[[ MATERIAL PROVIDED open ]]

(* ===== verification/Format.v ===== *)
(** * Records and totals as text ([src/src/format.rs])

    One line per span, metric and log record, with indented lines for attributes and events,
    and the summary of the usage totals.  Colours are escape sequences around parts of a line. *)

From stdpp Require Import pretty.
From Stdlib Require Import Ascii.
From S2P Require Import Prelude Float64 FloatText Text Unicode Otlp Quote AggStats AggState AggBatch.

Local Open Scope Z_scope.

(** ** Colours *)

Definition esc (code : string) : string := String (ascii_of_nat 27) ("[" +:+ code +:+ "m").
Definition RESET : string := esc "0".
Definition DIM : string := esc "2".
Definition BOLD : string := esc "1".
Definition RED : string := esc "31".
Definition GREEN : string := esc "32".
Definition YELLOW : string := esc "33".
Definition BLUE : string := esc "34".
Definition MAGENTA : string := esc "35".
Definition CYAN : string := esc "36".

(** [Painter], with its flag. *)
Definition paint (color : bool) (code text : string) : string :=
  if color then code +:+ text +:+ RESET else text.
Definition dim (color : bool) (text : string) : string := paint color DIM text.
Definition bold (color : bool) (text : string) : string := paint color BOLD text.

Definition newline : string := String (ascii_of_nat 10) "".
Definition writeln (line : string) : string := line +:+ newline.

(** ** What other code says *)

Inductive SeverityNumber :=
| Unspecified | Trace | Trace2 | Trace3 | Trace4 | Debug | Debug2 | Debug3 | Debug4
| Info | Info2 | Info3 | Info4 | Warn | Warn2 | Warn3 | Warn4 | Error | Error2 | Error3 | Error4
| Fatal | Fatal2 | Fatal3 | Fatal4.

[[ MATERIAL PROVIDED closed ]]

#### PROBLEM TO SOLVE:
Copy out only the lines above from the one with "(** * Records" to the one with "(** [Painter], with its flag. *)", inclusive, exactly as they stand.

#### RESULT OF THE TASK:
(** * Records and totals as text ([src/src/format.rs])

    One line per span, metric and log record, with indented lines for attributes and events,
    and the summary of the usage totals.  Colours are escape sequences around parts of a line. *)

From stdpp Require Import pretty.
From Stdlib Require Import Ascii.
From S2P Require Import Prelude Float64 FloatText Text Unicode Otlp Quote AggStats AggState AggBatch.

Local Open Scope Z_scope.

(** ** Colours *)

Definition esc (code : string) : string := String (ascii_of_nat 27) ("[" +:+ code +:+ "m").
Definition RESET : string := esc "0".
Definition DIM : string := esc "2".
Definition BOLD : string := esc "1".
Definition RED : string := esc "31".
Definition GREEN : string := esc "32".
Definition YELLOW : string := esc "33".
Definition BLUE : string := esc "34".
Definition MAGENTA : string := esc "35".
Definition CYAN : string := esc "36".

(** [Painter], with its flag. *)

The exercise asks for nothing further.